Assigned task:
Print the data below exactly, but only the lines from the one containing "- by apply batch_call_ok, rendered_right." down to the one containing "(∀ c id k, (c, id, Some", inclusive.

━━━ Records supplied ━━━

Lemma drawer_add_ok f g : form_ok f → key_group f = Some AUTO → g ∈ map o_value (candidates tt sv f) → form_ok (addGroup tt sv f g).
Proof.
  intros Hf Ha Hg. unfold addGroup. destruct (_ || _) eqn:E; [done|]. apply orb_false_iff in E as [_ Hm%Z.leb_gt].
  apply set_auto_custom; [done|]. destruct (shown_ok f Hf) as (H1 & H2 & H3).
  apply elem_of_lmap in Hg as (o & -> & Ho). apply elem_of_bfilter in Ho as [Ho [Hauto Hnew]%andb_true_iff].
  apply negb_true_iff, bool_decide_eq_false in Hauto. apply negb_true_iff, set_has_false in Hnew. split; [|split].
  - apply NoDup_app. split; [done|]. split; [|apply NoDup_singleton]. intros x Hx ->%list_elem_of_singleton. done.
  - apply Forall_app. split; [done|]. apply Forall_singleton, elem_of_available. split; [|done]. apply elem_of_lmap. by exists o.
  - rewrite length_app. cbn [length]. lia.
Qed.

Lemma drawer_move_ok f i up : form_ok f → key_group f = Some AUTO → form_ok (moveGroup tt sv f i up).
Proof.
  intros Hf Ha. unfold moveGroup. destruct (_ || _); [done|]. set (j := Z.to_nat _).
  destruct (shown f !! i) as [a|] eqn:Ei; [|done]. destruct (shown f !! j) as [b|] eqn:Ej; [|done].
  apply set_auto_custom; [done|]. eapply order_perm; [|apply (shown_ok f Hf)].
  by apply Permutation_insert_swap.
Qed.

Lemma correct_ok st : form_ok (form st) → form_ok (form (correct_group tt sv st)).
Proof.
  intros Hf. unfold correct_group. destruct (groups tt sv) as [|g0 gs]; [done|]. cbn [form].
  destruct (truthy _ && _) eqn:E; [|done]. case_bool_decide as Ha.
  - split; [done|]. split; [done|apply order_nil].
  - destruct Hf as (H1 & H2 & H3). split; [|split; [exact H2|exact H3]]. intros Hn _. apply (H1 Hn). intros Hk. rewrite Hk in Ha.
    by destruct Ha.
Qed.

Lemma drawer_select_ok f g : form_ok f → form_ok (select_group tt sv f g).
Proof.
  intros (H1 & H2 & H3). unfold select_group. case_bool_decide as Hg.
  - destruct (hasGlobalAutoGroups tt sv).
    + split; [intros _ Hn; destruct Hn; by rewrite Hg|]. split; [exact H2|exact H3].
    + split; [intros _ Hn; destruct Hn; by rewrite Hg|]. split; [done|apply order_nil].
  - split; [done|]. split; [done|apply order_nil].
Qed.

Lemma open_create_ok preferred : form_ok (form (open_create sv preferred)).
Proof.
  unfold open_create. cbn [form]. destruct (_ && set_has (trim preferred) _).
  - split; [done|]. split; [done|apply order_nil].
  - split; [|split; [done|apply order_nil]]. cbn. intros _ Hn. split; [done|]. by destruct (defaultUseAutoGroup sv && backendHasAuto sv).
Qed.

Lemma drawer_step_ok st st' : drawer_step st st' → form_ok (form st) → form_ok (form st').
Proof.
  intros Hs Hf. destruct Hs as [c|g Hg| |b Ha|g Ha Hg|i up Ha|g Ha|next Ha Hn|Ha]; cbn [form with_form].
  - exact Hf.
  - by apply drawer_select_ok.
  - by apply correct_ok.
  - destruct Hf as (_ & H2 & H3). split; [|split; [exact H2|exact H3]]. done.
  - by apply drawer_add_ok.
  - by apply drawer_move_ok.
  - apply set_auto_custom; [done|]. eapply order_sublist; [|by apply shown_ok]. apply bfilter_sublist.
  - apply set_auto_custom; [done|]. eapply order_perm; [exact Hn|]. by apply shown_ok.
  - split; [done|]. split; [done|apply order_nil].
Qed.

Lemma max_groups_pos : (0 < maxAutoGroups sv)%Z.
Proof. unfold maxAutoGroups. destruct (_ ≫= _) as [n|]; [|done]. destruct (0 <? n)%Z eqn:E; [by apply Z.ltb_lt|done]. Qed.

Lemma loaded_ok st k : new = false → NoDup (default [] (k_auto_groups k)) → form_ok (form (key_loaded cfg tt sv st k)).
Proof.
  intros Hnew Hn. unfold key_loaded, transformApiKeyToFormDefaults. cbn [form with_form]. fold (offered_order k). split; [intros Ht; congruence|]. cbn [auto_groups_mode auto_groups]. split.
  - case_match eqn:E; [done|]. apply orb_false_iff in E as [E _]. apply bool_decide_eq_false in E. intros _. unfold offered_order.
    destruct (default [] (k_auto_groups k)) as [|x l]; [cbn [List.filter]; by rewrite take_nil|]. cbn in E. lia.
  - unfold offered_order. split_and!.
    + eapply sublist_NoDup; [|apply sublist_take]. by apply bfilter_NoDup.
    + apply Forall_forall. intros x Hx. pose proof (elem_of_sublist _ _ _ Hx (sublist_take _ _)) as [_ Hx']%elem_of_bfilter. by apply set_has_true in Hx'.
    + rewrite length_take. assert (editorMaxCount sv = maxAutoGroups sv) as -> by (unfold editorMaxCount; rewrite (proj2 (Z.ltb_lt _ _)); [done|apply max_groups_pos]).
      pose proof (max_groups_pos). lia.
Qed.
Lemma batch_finish_ok s i b m : resolver_ok s → batches s !! i = Some b → right m →
  resolver_ok (deliver_map (b_caller b) m
    (with_requests (loadingKeys s ∖ list_to_set (b_uncached b)) (pendingRequests s) (delete i (batches s)) (requests s) s)).
Proof.
  intros [? ? Hb ? ? Hl] E Hm. split; cbn; try done.
  - by apply Forall_delete.
  - apply Forall_app. split; [done|by repeat constructor].
  - intros j [Hj Hn]%elem_of_difference. destruct (Hl j Hj) as [?|(b' & Hb' & Hj')]; [by left|]. right. exists b'. split; [|done].
    apply list_elem_of_lookup in Hb' as [i' Hi']. assert (i ≠ i') as Hne.
    { intros ->. rewrite E in Hi'. injection Hi' as ->. apply Hn. by apply elem_of_list_to_set. }
    apply list_elem_of_lookup. destruct (decide (i' < i)).
    + exists i'. by rewrite list_lookup_delete_lt.
    + exists (i' - 1). rewrite list_lookup_delete_ge by lia. by replace (S (i' - 1)) with i' by lia.
Qed.

Lemma batch_answered_ok s i a : resolver_ok s → honest (AnswerBatch i a) → resolver_ok (batch_answered i a s).
Proof.
  intros H Ha. unfold batch_answered. destruct (batches s !! i) as [b|] eqn:E; [|done].
  pose proof (Forall_lookup_1 _ _ _ _ (ok_batches s H) E) as [Hb _].
  destruct a as [[] me [keys|]|].
  - cbn [honest] in Ha. apply right_new_keys in Ha. apply (batch_finish_ok (set_resolved _ s) i b); [|done|by apply right_from_cache].
    apply set_resolved_ok; [done|]. apply right_union; [done|apply H].
  - apply (batch_finish_ok (show _ s) i b); [by apply show_ok|done|apply right_empty].
  - apply (batch_finish_ok (show _ s) i b); [by apply show_ok|done|apply right_empty].
  - apply (batch_finish_ok (show _ s) i b); [by apply show_ok|done|apply right_empty].
  - apply (batch_finish_ok s i b); [done|done|apply right_empty].
Qed.

Lemma run_ok es : Forall honest es → resolver_ok (run es).
Proof.
  unfold run. generalize initial_ok. generalize initial. intros s Hs H. revert s Hs.
  induction H as [|e es He _ IH]; intros s Hs; [done|]. apply IH. destruct e as [r c id|id a|r c ids|i a]; cbn [step].
  - by apply resolve_ok, rendered_right.
  - by apply key_answered_ok.
  - by apply batch_call_ok, rendered_right.
  - by apply batch_answered_ok.
Qed.

(** If the server only gives an id its own key, every key that a caller, a batch or a later rendering ever sees is the server's key
    of that id with the prefix, and a key is shown as loading only while a request for it is under way. *)
Theorem keys_are_the_servers es :
  Forall honest es →
  (∀ c id k, (c, id, Some k) ∈ delivered (run es) → k = full_key id) ∧
  (∀ c m id k, (c, m) ∈ delivered_maps (run es) → m !! id = Some k → k = full_key id) ∧
  (∀ id k, resolvedKeys (run es) !! id = Some k → k = full_key id) ∧
  (∀ id, id ∈ loadingKeys (run es) → is_Some (pendingRequests (run es) !! id) ∨ ∃ b, b ∈ batches (run es) ∧ id ∈ b_uncached b).
Proof.
  intros [Hr Hm Hb Hd Hdm Hl]%run_ok. split_and!; [..|done].
  - intros c id k Hin. destruct (proj1 (Forall_forall _ _) Hd _ Hin) as [?|E]; [done|]. by injection E.
  - intros c m id k Hin Hk. exact (proj1 (Forall_forall _ _) Hdm _ Hin id k Hk).
  - intros id k Hk. exact (Hm id k Hk).
Qed.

━━━

Your solution:
  - by apply batch_call_ok, rendered_right.
  - by apply batch_answered_ok.
Qed.

(** If the server only gives an id its own key, every key that a caller, a batch or a later rendering ever sees is the server's key
    of that id with the prefix, and a key is shown as loading only while a request for it is under way. *)
Theorem keys_are_the_servers es :
  Forall honest es →
  (∀ c id k, (c, id, Some k) ∈ delivered (run es) → k = full_key id) ∧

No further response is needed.